- **The problem**: Reproduce word for word, from the entries below, the line with "From stdpp Require Import base list gmap", the line with "Definition used (w", and every line between them, and nothing more.

- **Data supplied**:
★ ★ ★ ★
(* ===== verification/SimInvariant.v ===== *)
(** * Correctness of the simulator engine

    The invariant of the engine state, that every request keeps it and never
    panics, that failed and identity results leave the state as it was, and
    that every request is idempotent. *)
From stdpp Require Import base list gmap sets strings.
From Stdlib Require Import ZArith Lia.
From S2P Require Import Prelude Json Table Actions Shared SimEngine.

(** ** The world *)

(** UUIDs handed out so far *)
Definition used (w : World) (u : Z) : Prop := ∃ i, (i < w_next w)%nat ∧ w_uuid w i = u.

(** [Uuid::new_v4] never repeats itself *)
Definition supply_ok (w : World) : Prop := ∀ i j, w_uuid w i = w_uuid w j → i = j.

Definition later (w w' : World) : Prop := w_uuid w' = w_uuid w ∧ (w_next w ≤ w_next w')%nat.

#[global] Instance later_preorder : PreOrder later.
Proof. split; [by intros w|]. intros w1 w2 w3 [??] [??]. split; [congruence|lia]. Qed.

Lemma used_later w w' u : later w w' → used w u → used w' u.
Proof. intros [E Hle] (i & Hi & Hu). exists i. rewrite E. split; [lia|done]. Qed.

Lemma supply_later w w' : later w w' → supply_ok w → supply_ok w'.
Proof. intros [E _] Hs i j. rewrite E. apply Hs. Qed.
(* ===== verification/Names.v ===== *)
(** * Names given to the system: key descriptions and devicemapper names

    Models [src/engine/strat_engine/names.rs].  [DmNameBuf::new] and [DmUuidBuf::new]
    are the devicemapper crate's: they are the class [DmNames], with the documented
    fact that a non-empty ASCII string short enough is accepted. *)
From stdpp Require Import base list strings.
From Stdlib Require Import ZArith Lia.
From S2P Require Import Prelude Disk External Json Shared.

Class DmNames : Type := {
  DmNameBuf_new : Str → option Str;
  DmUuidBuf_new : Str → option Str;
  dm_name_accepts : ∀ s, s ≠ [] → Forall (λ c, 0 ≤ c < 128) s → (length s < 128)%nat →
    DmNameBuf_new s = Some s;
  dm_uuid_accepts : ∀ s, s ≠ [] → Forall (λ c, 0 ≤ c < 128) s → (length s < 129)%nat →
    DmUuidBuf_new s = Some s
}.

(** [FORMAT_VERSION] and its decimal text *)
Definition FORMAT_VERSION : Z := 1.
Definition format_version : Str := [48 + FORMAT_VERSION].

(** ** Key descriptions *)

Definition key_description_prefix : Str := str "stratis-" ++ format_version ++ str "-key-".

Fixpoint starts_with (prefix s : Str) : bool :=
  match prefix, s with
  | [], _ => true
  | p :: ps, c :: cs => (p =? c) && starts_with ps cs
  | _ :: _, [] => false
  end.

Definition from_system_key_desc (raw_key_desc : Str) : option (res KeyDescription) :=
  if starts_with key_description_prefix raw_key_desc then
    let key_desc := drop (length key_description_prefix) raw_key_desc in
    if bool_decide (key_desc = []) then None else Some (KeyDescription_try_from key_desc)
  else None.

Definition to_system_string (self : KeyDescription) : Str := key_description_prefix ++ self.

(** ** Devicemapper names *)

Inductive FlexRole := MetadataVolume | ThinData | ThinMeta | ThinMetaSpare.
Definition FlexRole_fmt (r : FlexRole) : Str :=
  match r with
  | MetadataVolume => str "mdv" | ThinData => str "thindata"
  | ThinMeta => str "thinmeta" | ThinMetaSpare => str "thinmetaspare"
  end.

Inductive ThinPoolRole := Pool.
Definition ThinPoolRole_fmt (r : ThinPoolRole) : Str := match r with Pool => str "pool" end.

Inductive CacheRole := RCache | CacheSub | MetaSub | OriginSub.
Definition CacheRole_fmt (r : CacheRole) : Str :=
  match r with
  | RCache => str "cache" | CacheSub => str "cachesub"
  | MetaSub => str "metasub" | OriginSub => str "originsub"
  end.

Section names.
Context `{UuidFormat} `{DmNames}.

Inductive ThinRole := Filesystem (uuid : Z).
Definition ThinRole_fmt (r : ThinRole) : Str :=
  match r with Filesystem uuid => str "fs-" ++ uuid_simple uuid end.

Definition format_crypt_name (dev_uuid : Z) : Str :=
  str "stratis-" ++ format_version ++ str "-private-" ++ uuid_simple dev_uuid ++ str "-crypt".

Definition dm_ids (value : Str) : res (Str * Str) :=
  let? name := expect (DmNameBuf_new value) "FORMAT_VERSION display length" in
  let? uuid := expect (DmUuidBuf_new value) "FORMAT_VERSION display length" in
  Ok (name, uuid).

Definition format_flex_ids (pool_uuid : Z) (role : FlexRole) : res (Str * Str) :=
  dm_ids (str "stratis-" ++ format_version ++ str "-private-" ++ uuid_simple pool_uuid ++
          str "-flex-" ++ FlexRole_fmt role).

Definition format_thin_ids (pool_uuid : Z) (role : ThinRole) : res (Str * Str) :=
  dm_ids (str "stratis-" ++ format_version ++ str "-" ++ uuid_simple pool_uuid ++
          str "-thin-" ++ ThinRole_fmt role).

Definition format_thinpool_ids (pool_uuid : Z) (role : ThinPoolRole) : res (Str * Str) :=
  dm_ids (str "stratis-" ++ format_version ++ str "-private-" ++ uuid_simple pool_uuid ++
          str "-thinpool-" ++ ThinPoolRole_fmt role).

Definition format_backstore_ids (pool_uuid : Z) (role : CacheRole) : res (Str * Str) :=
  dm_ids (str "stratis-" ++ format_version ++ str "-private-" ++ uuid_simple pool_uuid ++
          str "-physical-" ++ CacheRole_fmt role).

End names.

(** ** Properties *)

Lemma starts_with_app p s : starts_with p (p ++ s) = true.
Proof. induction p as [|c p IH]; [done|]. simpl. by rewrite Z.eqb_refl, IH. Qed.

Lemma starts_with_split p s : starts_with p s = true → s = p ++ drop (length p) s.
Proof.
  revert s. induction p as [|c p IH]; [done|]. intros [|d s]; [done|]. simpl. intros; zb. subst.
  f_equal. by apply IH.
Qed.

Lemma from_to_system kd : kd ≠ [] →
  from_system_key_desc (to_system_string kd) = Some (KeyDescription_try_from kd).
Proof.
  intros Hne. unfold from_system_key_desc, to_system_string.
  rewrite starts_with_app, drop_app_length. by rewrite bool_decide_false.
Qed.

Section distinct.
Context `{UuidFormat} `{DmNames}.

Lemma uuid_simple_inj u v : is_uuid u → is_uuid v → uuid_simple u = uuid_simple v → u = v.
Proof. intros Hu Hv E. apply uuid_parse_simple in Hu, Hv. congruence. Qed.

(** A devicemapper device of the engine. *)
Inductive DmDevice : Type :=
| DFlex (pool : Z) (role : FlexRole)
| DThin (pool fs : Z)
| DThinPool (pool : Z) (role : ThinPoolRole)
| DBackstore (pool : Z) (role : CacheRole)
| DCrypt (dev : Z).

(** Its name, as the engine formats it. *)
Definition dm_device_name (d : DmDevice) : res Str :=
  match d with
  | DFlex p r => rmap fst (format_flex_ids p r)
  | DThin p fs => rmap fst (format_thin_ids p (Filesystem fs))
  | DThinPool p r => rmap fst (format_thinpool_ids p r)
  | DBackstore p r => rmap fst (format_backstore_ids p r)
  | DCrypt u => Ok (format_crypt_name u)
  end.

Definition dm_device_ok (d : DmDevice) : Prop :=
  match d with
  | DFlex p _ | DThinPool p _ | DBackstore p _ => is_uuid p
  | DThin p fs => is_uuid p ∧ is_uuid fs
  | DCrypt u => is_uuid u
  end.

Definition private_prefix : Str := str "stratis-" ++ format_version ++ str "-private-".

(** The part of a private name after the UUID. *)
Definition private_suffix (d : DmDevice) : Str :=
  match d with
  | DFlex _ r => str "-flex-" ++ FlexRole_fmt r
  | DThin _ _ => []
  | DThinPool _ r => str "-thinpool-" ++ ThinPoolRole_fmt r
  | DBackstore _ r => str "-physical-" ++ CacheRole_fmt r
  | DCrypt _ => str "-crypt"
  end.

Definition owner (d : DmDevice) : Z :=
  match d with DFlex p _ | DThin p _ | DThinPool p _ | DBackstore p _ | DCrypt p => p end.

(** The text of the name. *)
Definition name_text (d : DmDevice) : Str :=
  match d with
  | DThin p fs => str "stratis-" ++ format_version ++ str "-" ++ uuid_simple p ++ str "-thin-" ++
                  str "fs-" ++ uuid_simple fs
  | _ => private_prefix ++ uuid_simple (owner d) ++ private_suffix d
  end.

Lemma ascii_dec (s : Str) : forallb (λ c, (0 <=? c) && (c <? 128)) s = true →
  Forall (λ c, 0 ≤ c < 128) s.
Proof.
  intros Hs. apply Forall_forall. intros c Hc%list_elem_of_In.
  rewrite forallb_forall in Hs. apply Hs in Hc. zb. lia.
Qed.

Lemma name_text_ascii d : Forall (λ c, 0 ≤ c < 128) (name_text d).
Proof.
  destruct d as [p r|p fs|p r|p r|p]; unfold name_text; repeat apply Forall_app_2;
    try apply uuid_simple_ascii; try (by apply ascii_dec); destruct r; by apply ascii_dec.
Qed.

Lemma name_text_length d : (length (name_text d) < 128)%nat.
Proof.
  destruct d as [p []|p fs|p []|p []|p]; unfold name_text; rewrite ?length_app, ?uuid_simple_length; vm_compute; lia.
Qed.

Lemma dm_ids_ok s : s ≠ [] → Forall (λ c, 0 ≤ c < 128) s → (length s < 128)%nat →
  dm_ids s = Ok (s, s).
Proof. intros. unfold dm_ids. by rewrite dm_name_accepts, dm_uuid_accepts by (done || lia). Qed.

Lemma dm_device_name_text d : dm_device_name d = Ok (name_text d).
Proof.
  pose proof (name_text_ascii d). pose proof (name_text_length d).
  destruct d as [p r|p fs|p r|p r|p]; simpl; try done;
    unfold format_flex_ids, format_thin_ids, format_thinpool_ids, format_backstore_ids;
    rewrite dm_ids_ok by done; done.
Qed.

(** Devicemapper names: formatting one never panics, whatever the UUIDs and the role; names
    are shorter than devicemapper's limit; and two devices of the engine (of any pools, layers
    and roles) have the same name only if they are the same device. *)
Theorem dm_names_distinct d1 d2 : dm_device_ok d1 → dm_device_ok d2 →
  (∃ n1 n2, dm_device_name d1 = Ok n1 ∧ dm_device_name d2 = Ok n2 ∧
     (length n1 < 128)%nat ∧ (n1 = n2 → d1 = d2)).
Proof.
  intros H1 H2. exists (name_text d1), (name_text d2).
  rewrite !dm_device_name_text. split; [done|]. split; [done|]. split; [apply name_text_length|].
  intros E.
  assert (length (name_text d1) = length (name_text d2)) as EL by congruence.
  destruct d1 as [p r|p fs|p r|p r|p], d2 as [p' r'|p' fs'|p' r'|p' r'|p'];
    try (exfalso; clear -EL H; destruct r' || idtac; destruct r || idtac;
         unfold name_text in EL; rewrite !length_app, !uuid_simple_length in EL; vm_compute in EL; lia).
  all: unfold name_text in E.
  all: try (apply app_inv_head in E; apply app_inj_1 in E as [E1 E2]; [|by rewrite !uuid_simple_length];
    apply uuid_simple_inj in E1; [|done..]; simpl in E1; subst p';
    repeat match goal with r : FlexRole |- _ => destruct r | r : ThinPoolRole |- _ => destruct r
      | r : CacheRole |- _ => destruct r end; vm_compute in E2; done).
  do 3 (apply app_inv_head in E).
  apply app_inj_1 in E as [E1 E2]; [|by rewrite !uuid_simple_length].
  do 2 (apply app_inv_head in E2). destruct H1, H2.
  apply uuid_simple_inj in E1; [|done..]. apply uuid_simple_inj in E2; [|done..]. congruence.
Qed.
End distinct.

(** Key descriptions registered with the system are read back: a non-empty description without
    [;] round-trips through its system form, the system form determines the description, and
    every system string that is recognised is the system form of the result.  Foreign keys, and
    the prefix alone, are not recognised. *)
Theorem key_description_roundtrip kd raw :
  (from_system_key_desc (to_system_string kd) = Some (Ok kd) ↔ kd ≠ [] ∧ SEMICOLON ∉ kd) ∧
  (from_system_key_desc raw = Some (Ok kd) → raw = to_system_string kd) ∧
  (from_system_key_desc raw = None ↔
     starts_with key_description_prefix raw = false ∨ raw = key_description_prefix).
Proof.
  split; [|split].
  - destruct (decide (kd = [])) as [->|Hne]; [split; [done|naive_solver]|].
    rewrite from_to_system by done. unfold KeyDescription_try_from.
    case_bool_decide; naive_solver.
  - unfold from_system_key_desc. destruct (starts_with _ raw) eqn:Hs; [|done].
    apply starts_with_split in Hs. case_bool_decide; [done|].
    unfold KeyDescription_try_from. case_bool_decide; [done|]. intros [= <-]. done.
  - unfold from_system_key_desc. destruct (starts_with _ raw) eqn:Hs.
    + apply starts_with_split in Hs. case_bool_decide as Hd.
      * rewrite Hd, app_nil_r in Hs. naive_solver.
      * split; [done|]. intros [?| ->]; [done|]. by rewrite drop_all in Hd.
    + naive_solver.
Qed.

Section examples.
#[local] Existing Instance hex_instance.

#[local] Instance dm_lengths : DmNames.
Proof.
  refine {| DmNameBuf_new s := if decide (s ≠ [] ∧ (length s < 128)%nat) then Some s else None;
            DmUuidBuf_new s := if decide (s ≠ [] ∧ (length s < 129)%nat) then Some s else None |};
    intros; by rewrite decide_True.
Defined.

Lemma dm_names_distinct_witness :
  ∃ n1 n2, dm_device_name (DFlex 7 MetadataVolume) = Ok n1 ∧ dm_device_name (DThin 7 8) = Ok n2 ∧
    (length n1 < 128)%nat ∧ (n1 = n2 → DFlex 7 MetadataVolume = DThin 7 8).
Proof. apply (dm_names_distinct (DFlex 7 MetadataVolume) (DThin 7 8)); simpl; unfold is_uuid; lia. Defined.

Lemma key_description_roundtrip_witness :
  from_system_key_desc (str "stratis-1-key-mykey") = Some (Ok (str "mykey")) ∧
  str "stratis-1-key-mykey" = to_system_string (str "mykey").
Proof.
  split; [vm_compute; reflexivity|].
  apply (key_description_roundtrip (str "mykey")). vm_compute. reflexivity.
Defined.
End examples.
★ ★ ★ ★
- **Problem solution**:
From stdpp Require Import base list gmap sets strings.
From Stdlib Require Import ZArith Lia.
From S2P Require Import Prelude Json Table Actions Shared SimEngine.

(** ** The world *)

(** UUIDs handed out so far *)
Definition used (w : World) (u : Z) : Prop := ∃ i, (i < w_next w)%nat ∧ w_uuid w i = u.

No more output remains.